The frustrated feeling that “no one’s in charge here” was common. There was little recognition of the fact that untold numbers of volunteer groups showing up and conducting semi-autonomous relief projects was part of the reason that proper organization and monitoring of efforts was so difficult. How many of these volunteers would have been willing to donate the amount that they spent to travel to and stay in Haiti towards disaster aid, so that organizations and agencies could mount a more effective, coordinated effort? This question is an important one. Unless we are willing to accept that there are personal, non-altruistic reasons for wanting to provide medical care or supplies directly to disaster victims, i.e. the desire to be perceived as heroic, or to learn how to provide care in a resource-limited situation, or to gain experiences that may help advance our careers – then it should be clear that helping disaster victims through established channels of aid, rather than assembling autonomous teams and efforts, is likely to be the best solution.

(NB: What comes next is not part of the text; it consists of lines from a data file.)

Lemma find_auth_cookie_first (pre : list Cookie) (c : Cookie) (post : list Cookie) :
  Forall (fun c => ~ auth_name (ck_Name c)) pre -> auth_name (ck_Name c) ->
  find_auth_cookie (pre ++ c :: post) = Some c.
Proof.
  unfold find_auth_cookie. induction 1 as [|x l Hx _ IH]; intros Hc; simpl.
  - apply is_auth_cookie_spec in Hc. rewrite Hc. reflexivity.
  - destruct (is_auth_cookie x) eqn:E; [apply is_auth_cookie_spec in E; contradiction|].
    exact (IH Hc).
Qed.

(** [FetchDevicesWithRetry 2] against a server that keeps answering 503:
    three device requests, waits of 1 s and 2 s, the last error wrapped. *)
Lemma FetchDevicesWithRetry_busy_example :
  sent (snd (FetchDevicesWithRetry 2 w_busy)) =
    repeat (DevicesPost (devicesEndpoint ac_logged_in) (Some old_cookie)) 3 /\
  slept (snd (FetchDevicesWithRetry 2 w_busy)) = [Second; 2 * Second] /\
  option_map Error (match fst (FetchDevicesWithRetry 2 w_busy) with
                    | Err e => Some e | Ok _ => None end) =
    Some ("failed after 3 attempts: API error: 503 busy (endpoint: "
          ++ "https://ptaf.example/api/ListPhysicalDevices)")%string.
Proof. vm_compute. repeat split; reflexivity. Qed.

(** a 404 on the first attempt ends the loop after one request *)
Lemma FetchDevicesWithRetry_not_found_example :
  sent (snd (FetchDevicesWithRetry 2 w_not_found)) =
    [DevicesPost (devicesEndpoint ac_logged_in) (Some old_cookie)] /\
  slept (snd (FetchDevicesWithRetry 2 w_not_found)) = [] /\
  fst (FetchDevicesWithRetry 2 w_not_found) =
    Err (failed_after 2 (Some (APIError 404 "not found" (devicesEndpoint ac_logged_in)))).
Proof. vm_compute. repeat split; reflexivity. Qed.

End ClientFacts.

(* ------------------------------------------------------------------ *)
(** *** Facts about the display *)

Module DisplayFacts.
Import Client Display.

(** a [Render] with an error whose message is not empty *)
Lemma Render_fail (dm : DisplayManager) (data : option GroupedDevices) (e : GoError) :
  Error e <> ""%string ->
  Render dm data (Some e) =
    ({| lastData := lastData dm; errorMessage := Error e |},
     [RClearScreen; RHeader; RError (Error e)] ++
     match lastData dm with
     | Some ld =>
         [RSubheader ("Last known data (from " ++ Format (LastUpdated ld) ++ "):");
          RDeviceGroups ld]
     | None => []
     end ++ [RFooter]).
Proof.
  intros He. unfold Render. cbn [errorMessage lastData].
  apply String.eqb_neq in He. rewrite He. cbn [negb]. reflexivity.
Qed.

Lemma Render_fail_shows (dm : DisplayManager) (data : option GroupedDevices) (e : GoError) :
  Error e <> ""%string ->
  lastData (fst (Render dm data (Some e))) = lastData dm /\
  shown_data (snd (Render dm data (Some e))) = lastData dm /\
  In (RError (Error e)) (snd (Render dm data (Some e))).
Proof.
  intros He. rewrite (Render_fail dm data e He). cbn [fst snd lastData].
  destruct (lastData dm); cbn; (split; [reflexivity|split; [reflexivity|]]);
    right; right; left; reflexivity.
Qed.

Lemma render_all_fail (calls : list (option GroupedDevices * option GoError)) :
  Forall (fun c => exists e, snd c = Some e /\ Error e <> ""%string) calls ->
  forall dm,
  lastData (fst (render_all dm calls)) = lastData dm /\
  List.length (snd (render_all dm calls)) = List.length calls /\
  Forall (fun ops => shown_data ops = lastData dm /\ exists msg, In (RError msg) ops)
    (snd (render_all dm calls)).
Proof.
  induction 1 as [|[d oe] cs [e [He Hne]] _ IH]; intros dm; [simpl; auto|].
  cbn [snd] in He. subst oe. cbn [render_all].
  destruct (Render_fail_shows dm d e Hne) as (H1 & H2 & H3).
  destruct (Render dm d (Some e)) as [dm1 ops] eqn:ER. cbn [fst snd] in H1, H2, H3.
  specialize (IH dm1).
  destruct (render_all dm1 cs) as [dm2 screens]. cbn [fst snd] in IH |- *.
  destruct IH as (I1 & I2 & I3). rewrite H1 in I1, I3.
  split; [exact I1|]. split; [cbn; congruence|].
  constructor; [split; [exact H2|eauto]|exact I3].
Qed.

(** a [Render] with an error keeps [lastData], whatever the message *)
Lemma Render_err_lastData (dm : DisplayManager) (data : option GroupedDevices) (e : GoError) :
  lastData (fst (Render dm data (Some e))) = lastData dm.
Proof. reflexivity. Qed.

Lemma render_all_err (calls : list (option GroupedDevices * option GoError)) :
  Forall (fun c => snd c <> None) calls ->
  forall dm,
  lastData (fst (render_all dm calls)) = lastData dm /\
  List.length (snd (render_all dm calls)) = List.length calls.
Proof.
  induction 1 as [|[d oe] cs He _ IH]; intros dm; [simpl; auto|].
  cbn [snd] in He. destruct oe as [e|]; [|contradiction]. cbn [render_all].
  pose proof (Render_err_lastData dm d e) as H1.
  destruct (Render dm d (Some e)) as [dm1 ops]. cbn [fst] in H1.
  specialize (IH dm1). destruct (render_all dm1 cs) as [dm2 screens].
  cbn [fst snd] in IH |- *. destruct IH as [I1 I2].
  split; [congruence|cbn; congruence].
Qed.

This means that if an individual wishes to use his or her medical skills to provide humanitarian aid, that individual should strongly consider doing so through a path that may be less easy or convenient, such as signing on for a term of service with Medicins Sans Frontieres, or training with and joining a Disaster Medical Assistance Team (DMAT).
In a disaster situation, aid is generally distributed in a utilitarian fashion – an attempt to maximize the effectiveness and the efficiency of the aid that is being provided. Thus, it follows that a person who is trying to fulfill a moral obligation to help disaster victims who are in need should also strive to the best of their ability to do the greatest amount of good for the largest number of victims. It is more compelling to provide care to a known person or family in need than it is to have the knowledge that you are aiding a larger, more abstract group of persons, but this motivation needs to be balanced against the wish to provide truly meaningful and effective aid to disaster victims. It is more compelling to think about a specific, though nameless person being warmed by your blanket than it is to think about the unknown needs being fulfilled by your donation to the Red Cross. But next time a disaster strikes in a location remote to your own, try to harness your desire to provide care to those in need and rise above the wish to help a specific person with a specific concrete item or service. Consider how much you’d be willing to spend to personally travel to the disaster area to aid those victims.
Keep the blankets in your closet. And send money, send money, send money.